SURGEONS:
Take The Time To Capture Your Time For PreOperative Visits
Published on Mon Apr 23, 2007
Cap could be once-in-a-lifetime opportunity -- to lose money.
Heads up, surgery practices: Asking a few questions up front could make a huge difference to your financial health.
For example: Many insurers are now imposing financial limitations on colorectal procedures, especially bariatric and weight-loss surgeries. In some cases, a patient may have a lifetime limit on gastric surgeries as low as $25,000, says Arlene Morrow, president of AM Associates in Tampa, FL.
So surgeons may be treating a patient for abdominal pain or some other gastrointestinal diagnosis, and only finding out afterwards that the patient has already used up his lifetime amount. You "may need to go the extra mile and obtain some kind of deposit" before surgery, she adds. Otherwise, the patient could refuse to pay on the grounds that he wouldn't have agreed to the procedure if he'd known it was non-covered.
You should also obtain preoperative clearance from your Medicare payor or other carrier to make sure the patient is a good candidate for a particular procedure beforehand, Morrow adds.

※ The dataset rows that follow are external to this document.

(** * Model catalogue, validation and UI selection engine of the
      Perplexity MCP server (src/utils/model-config.ts,
      src/utils/model-selection.ts, src/utils/model-reasoning-toggle.ts)

    JavaScript strings are sequences of UTF-16 code units; they are
    modelled as [list Z].  The built-ins the sources call
    ([trim], [toLowerCase], [includes], [RegExp.prototype.test]) are
    modelled on code units, following ECMA-262. *)

From Stdlib Require Import ZArith List Bool String Ascii Lia.
Import ListNotations.
Local Open Scope Z_scope.
Local Open Scope list_scope.

Set Implicit Arguments.

(* ================================================================== *)
(** ** JavaScript strings *)

Module JS.

Definition jsstring : Type := list Z.

(** Code units of an ASCII literal of the sources. *)
Definition js (s : string) : jsstring :=
  List.map (fun a => Z.of_N (N_of_ascii a)) (list_ascii_of_string s).

(** The double quote, which the templates of the sources put around names. *)
Definition dq : jsstring := [34].

(** [a === b] on strings. *)
Fixpoint str_eqb (a b : jsstring) : bool :=
  match a, b with
  | [], [] => true
  | x :: a', y :: b' => (x =? y) && str_eqb a' b'
  | _, _ => false
  end.

(** A string is truthy when it is not empty. *)
Definition truthy (s : jsstring) : bool :=
  match s with [] => false | _ => true end.

(** WhiteSpace and LineTerminator code units (ECMA-262, 12.2 and 12.3),
    the units [String.prototype.trim] strips. *)
Definition isWhiteSpace (c : Z) : bool :=
  (c =? 9) || (c =? 10) || (c =? 11) || (c =? 12) || (c =? 13) || (c =? 32)
  || (c =? 160) || (c =? 5760)
  || ((8192 <=? c) && (c <=? 8202))
  || (c =? 8232) || (c =? 8233) || (c =? 8239) || (c =? 8287)
  || (c =? 12288) || (c =? 65279).

Fixpoint trimStart (s : jsstring) : jsstring :=
  match s with
  | c :: r => if isWhiteSpace c then trimStart r else s
  | [] => []
  end.

Definition trimEnd (s : jsstring) : jsstring := rev (trimStart (rev s)).

(** [s.trim()] *)
Definition trim (s : jsstring) : jsstring := trimEnd (trimStart s).

Fixpoint startsWith (s p : jsstring) : bool :=
  match p, s with
  | [], _ => true
  | x :: p', y :: s' => (x =? y) && startsWith s' p'
  | _ :: _, [] => false
  end.

(** [s.includes(sub)] *)
Fixpoint includes (s sub : jsstring) : bool :=
  startsWith s sub ||
  match s with
  | [] => false
  | _ :: r => includes r sub
  end.

(** Lower-case mapping of one code unit, as performed by
    [String.prototype.toLowerCase] (Unicode default case conversion).
    The table holds every unit whose image meets the Basic Latin block
    (the letters A-Z, KELVIN SIGN and the dotted capital I), the
    capitals of Latin-1 and the Cyrillic capitals U+0400 to U+042F;
    other units are returned unchanged.  Every string of the catalogue
    is Basic Latin, so a comparison with a catalogue string only depends
    on the units whose image meets Basic Latin. *)
Definition toLowerCaseUnit (c : Z) : jsstring :=
  if (65 <=? c) && (c <=? 90) then [c + 32]
  else if (192 <=? c) && (c <=? 222) && negb (c =? 215) then [c + 32]
  else if c =? 304 then [105; 775]
  else if c =? 8490 then [107]
  else if c =? 8491 then [229]
  else if (1024 <=? c) && (c <=? 1039) then [c + 80]
  else if (1040 <=? c) && (c <=? 1071) then [c + 32]
  else [c].
Lemma tags_process_entry (e : env) (i : nat) (item : entry) :
  Frame.emits Frame.tags_mp3 (process_entry e i item).
Proof.
  unfold process_entry.
  apply emits_bind; [apply emits_gets|]. intros [d|]; [|apply tags_log].
  apply emits_bind; [apply emits_gets|]. intros [[|n|n]|]; try apply tags_log;
    (apply emits_bind; [apply tags_log|]; intros _;
     destruct (uploader_of item) as [uploader|]; [|apply tags_log];
     apply emits_bind; [apply emits_gets|]; intros [|]; [apply tags_save_mp3|];
     apply emits_bind; [apply tags_convert_and_save|]; intros [|];
     [apply emits_ret|apply tags_keep_original]).
Qed.

Lemma tags_process_entries (e : env) (entries : list entry) (i : nat) :
  Frame.emits Frame.tags_mp3 (process_entries e i entries).
Proof.
  revert i. induction entries as [|item rest IH]; intros i; simpl.
  - apply emits_ret.
  - destruct (download_stop_flag e i); [apply tags_log|].
    apply emits_bind; [apply tags_process_entry|]. intros _. apply IH.
Qed.

Lemma tags_remove_each (paths : list str) : Frame.emits Frame.tags_mp3 (remove_each paths).
Proof.
  induction paths as [|p rest IH]; simpl; [apply emits_ret|].
  apply emits_bind; [apply tags_remove_quiet|]. intros _. exact IH.
Qed.

End TaggerFacts.

(** X20. In a whole batch run the tagger is only ever handed a file whose
    name ends in ".mp3" (in any letter case): every [embed_metadata] call
    of [_download_audio], for whatever the fetch returns and whatever
    happens to each entry, is on such a path. *)
Theorem tagger_is_called_on_mp3_names_only
    (e : DownloadManager.env) (url : Py.str) (t : Fs.fs) (path : Py.str) :
  In (Eff.EmbedMetadata path) (Eff.trace (DownloadManager._download_audio e url t)) ->
  Py.endswith (Py.lower path) (Py.codes ".mp3") = true.
Proof.
  assert (H : Frame.emits Frame.tags_mp3 (DownloadManager._download_audio e url)).
  { unfold DownloadManager._download_audio.
    apply emits_bind; [apply tags_log|]. intros _.
    destruct (negb (DownloadManager.HAS_YTDLP e)); [apply tags_log|].
    apply emits_bind; [apply emits_gets|]. intros [t'|info t'].
    - apply emits_bind; [apply emits_put|]. intros _. apply tags_log.
    - apply emits_bind; [apply emits_put|]. intros _.
      apply emits_bind; [apply tags_log|]. intros _.
      apply emits_bind; [apply tags_process_entries|]. intros _.
      unfold DownloadManager.cleanup_temp_files.
      apply emits_bind; [apply emits_gets|]. intros names. apply tags_remove_each. }
  intros Hin. specialize (H t). rewrite Forall_forall in H.
  apply (H _ Hin).
Qed.

Lemma tagger_is_called_on_mp3_names_only_witness :
  Py.endswith (Py.lower (Py.codes "/music/Band - Song.mp3")) (Py.codes ".mp3") = true.
Proof.
  apply (tagger_is_called_on_mp3_names_only
           (Examples.batch_env Examples.mp3_download
              (Some (DownloadManager.InfoSingle Examples.song)))
           (Py.codes "https://example.org/watch?v=1") []
           (Py.codes "/music/Band - Song.mp3")).
  vm_compute. repeat first [left; reflexivity | right].
Defined.

(** ** The file list of the window *)

Section FileListFacts.
Import Py Fs Media Eff.

Lemma lookup_In (p : str) (t : fs) (f : file) : lookup p t = Some f -> In (p, f) t.
Proof.
  induction t as [|[k g] t IH]; simpl; [discriminate|].
  destruct (str_eqb k p) eqn:E.
  - apply str_eqb_eq in E. subst k. intros H; injection H as <-. left. reflexivity.
  - intros H. right. apply IH, H.
Qed.

Lemma insert_sorted_In (x y : str) (l : list str) :
  In y (DownloaderUI.insert_sorted x l) <-> y = x \/ In y l.
Proof.
  induction l as [|z l IH]; simpl.
  - split; intros [H|H]; auto.
  - destruct (DownloaderUI.str_leb x z); simpl; [split; intros [H|H]; auto|].
    rewrite IH. split; intros H; tauto.
Qed.

Lemma sorted_In (y : str) (l : list str) : In y (DownloaderUI.sorted l) <-> In y l.
Proof.
  induction l as [|x l IH]; simpl; [reflexivity|].
  rewrite insert_sorted_In, IH. split; intros [H|H]; auto.
Qed.

Lemma refresh_file_list_In (d : str) (t : fs) (n : str) :
  In n (DownloaderUI.refresh_file_list d t)
  <-> In n (listdir d t) /\ DownloaderUI.is_audio_name n = true.
Proof. unfold DownloaderUI.refresh_file_list. rewrite sorted_In. apply filter_In. Qed.

Lemma mp3_is_audio_name (base : str) : DownloaderUI.is_audio_name (base ++ codes ".mp3") = true.
Proof.
  unfold DownloaderUI.is_audio_name, DownloaderUI.audio_extensions.
  cbn [map existsb]. rewrite lower_app.
  change (lower (codes ".mp3")) with (codes ".mp3"). rewrite endswith_app. reflexivity.
Qed.

Lemma final_mp3_child (e : DownloadManager.env) (title uploader : str) :
  DownloadManager.isalnum e slash = false ->
  child_name (DownloadManager.APP_DIR e) (DownloadManager.final_mp3_of e title uploader)
  = Some (DownloadManager.final_base_of e title uploader ++ codes ".mp3").
Proof.
  intros H. unfold DownloadManager.final_mp3_of. apply child_name_of_join.
  - intros E. apply app_eq_nil in E. destruct E as [_ E]. discriminate.
  - rewrite char_in_app. unfold DownloadManager.final_base_of.
    rewrite (sanitize_no_slash _ _ H). reflexivity.
Qed.

End FileListFacts.

(** X21. A song the batch driver has saved shows in the window's file
    list: when a file is on disk at the final MP3 path built from a title
    and an uploader, [refresh_file_list] builds a card for it, under the
    name the driver gave it. *)
Theorem saved_mp3_shows_in_file_list
    (e : DownloadManager.env) (title uploader : Py.str) (t : Fs.fs) (f : Fs.file) :
  DownloadManager.isalnum e Fs.slash = false ->
  Fs.lookup (DownloadManager.final_mp3_of e title uploader) t = Some f ->
  In (DownloadManager.final_base_of e title uploader ++ Py.codes ".mp3")
     (DownloaderUI.refresh_file_list (DownloadManager.APP_DIR e) t).
Proof.
  intros Hs Hl. apply refresh_file_list_In. split.
  - apply listdir_In. exists (DownloadManager.final_mp3_of e title uploader), f.
    split; [apply lookup_In, Hl|apply final_mp3_child, Hs].
  - apply mp3_is_audio_name.
Qed.

Lemma saved_mp3_shows_in_file_list_witness :
  let e := Examples.batch_env Examples.mp3_download None in
  In (DownloadManager.final_base_of e (Py.codes "Song") (Py.codes "Band") ++ Py.codes ".mp3")
     (DownloaderUI.refresh_file_list (DownloadManager.APP_DIR e) Examples.library_and_temp).
Proof.
  apply (saved_mp3_shows_in_file_list (Examples.batch_env Examples.mp3_download None)
           (Py.codes "Song") (Py.codes "Band") Examples.library_and_temp
           (Examples.id3_file 3));
    reflexivity.
Defined.

Example file_list_runs :
  DownloaderUI.refresh_file_list (Py.codes "/music")
    [(Py.codes "/music/b.MP3", Examples.id3_file 1);
     (Py.codes "/music/notes.txt", Examples.id3_file 1);
     (Py.codes "/music/a.webm", Examples.webm_file);
     (Py.codes "/music/B.ogg", Examples.webm_file);
     (Py.codes "/music/sub/c.mp3", Examples.id3_file 1)]
  = [Py.codes "B.ogg"; Py.codes "a.webm"; Py.codes "b.MP3"].
Proof. reflexivity. Qed.

(** ** The activity log of the window *)

Section LogFacts.
Import Py.

Lemma split_lines_nonempty (s : str) : DownloaderUI.split_lines s <> [].
Proof.
  destruct s as [|c s]; simpl; [discriminate|].
  destruct (c =? DownloaderUI.newline)%N; [discriminate|].
  destruct (DownloaderUI.split_lines s); discriminate.
Qed.

Lemma split_lines_clean (s : str) :
  Forall (fun l => ~ In DownloaderUI.newline l) (DownloaderUI.split_lines s).
Proof.
  induction s as [|c s IH]; simpl.
  - constructor; [intros []|constructor].
  - destruct (c =? DownloaderUI.newline)%N eqn:E.
    + constructor; [intros []|exact IH].
    + apply N.eqb_neq in E.
      destruct (DownloaderUI.split_lines s) as [|l ls].
      * constructor; [|constructor]. intros [H|[]]. apply E. exact H.
      * inversion IH as [|? ? Hl Hls]; subst. constructor; [|exact Hls].
        intros [H|H]; [apply E; exact H|apply Hl, H].
Qed.

Lemma split_lines_line (l s : str) :
  ~ In DownloaderUI.newline l ->
  DownloaderUI.split_lines (l ++ DownloaderUI.newline :: s) = l :: DownloaderUI.split_lines s.
Proof.
  induction l as [|c l IH]; intros H; simpl.
  - reflexivity.
  - destruct (c =? DownloaderUI.newline)%N eqn:E.
    + apply N.eqb_eq in E. exfalso. apply H. left. exact E.
    + rewrite IH; [reflexivity|]. intros Hin. apply H. right. exact Hin.
Qed.

Lemma split_join_lines (ls : list str) (m : str) :
  Forall (fun l => ~ In DownloaderUI.newline l) ls ->
  DownloaderUI.split_lines (DownloaderUI.join_lines (ls ++ [m]))
  = ls ++ DownloaderUI.split_lines m.
Proof.
  induction 1 as [|l ls Hl Hls IH]; [reflexivity|].
  change ((l :: ls) ++ [m]) with (l :: (ls ++ [m])).
  assert (E : DownloaderUI.join_lines (l :: (ls ++ [m]))
              = l ++ DownloaderUI.newline :: DownloaderUI.join_lines (ls ++ [m])).
  { destruct (ls ++ [m]) eqn:A; [destruct ls; discriminate|reflexivity]. }
  rewrite E, (split_lines_line _ _ Hl). simpl. f_equal. exact IH.
Qed.

Lemma join_lines_ends (ls : list str) (m : str) :
  exists before, DownloaderUI.join_lines (ls ++ [m]) = before ++ m.
Proof.
  induction ls as [|l ls [b IH]]; [exists []; reflexivity|].
  change ((l :: ls) ++ [m]) with (l :: (ls ++ [m])).
  exists (l ++ DownloaderUI.newline :: b).
  assert (E : DownloaderUI.join_lines (l :: (ls ++ [m]))
              = l ++ DownloaderUI.newline :: DownloaderUI.join_lines (ls ++ [m])).
  { destruct (ls ++ [m]) eqn:A; [destruct ls; discriminate|reflexivity]. }
  rewrite E, <- app_assoc. simpl. do 2 f_equal. exact IH.
Qed.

Similarly, you should contact the patient's insurer before surgery and check whether the patient has any deductible. For surgeries, a deductible could be as high as $2,500, plus a 20-percent copayment. "You need to know all this when the surgery is scheduled, so you can deal with it," says Catherine Brink, president of Healthcare Resource Inc. in Spring Lake, NJ.
Code for time: You may be undercoding preoperative visits, warns Morrow. Often, the surgeon will send the patient for tests. Then the patient comes back to go over the results and discuss treatment options, including surgery. Often, you can code these "informed consent encounters" as counseling and coordination of care (C&C), notes Morrow.
A preoperative visit that consists of going over test results and discussing the need for surgery might only qualify as a 99212 based on the three elements, says Morrow. But if the surgeon spent 45 minutes to an hour discussing the surgery, you could bill a 99215 for C&C, based on time.
Warning: But a vague note like "a lengthy discussion" won't cut the mustard, Morrow adds. The note must say exactly how much time the surgeon spent with the patient. Otherwise, you might lose that extra reimbursement in an audit.
Important: Make sure you append the 57 modifier (Decision for surgery) for any pre-operative visits if they take place the day of surgery or the day before, says Patrick Cafferty with Neurosurgical Associates of Western Kentucky in Paducah, KY.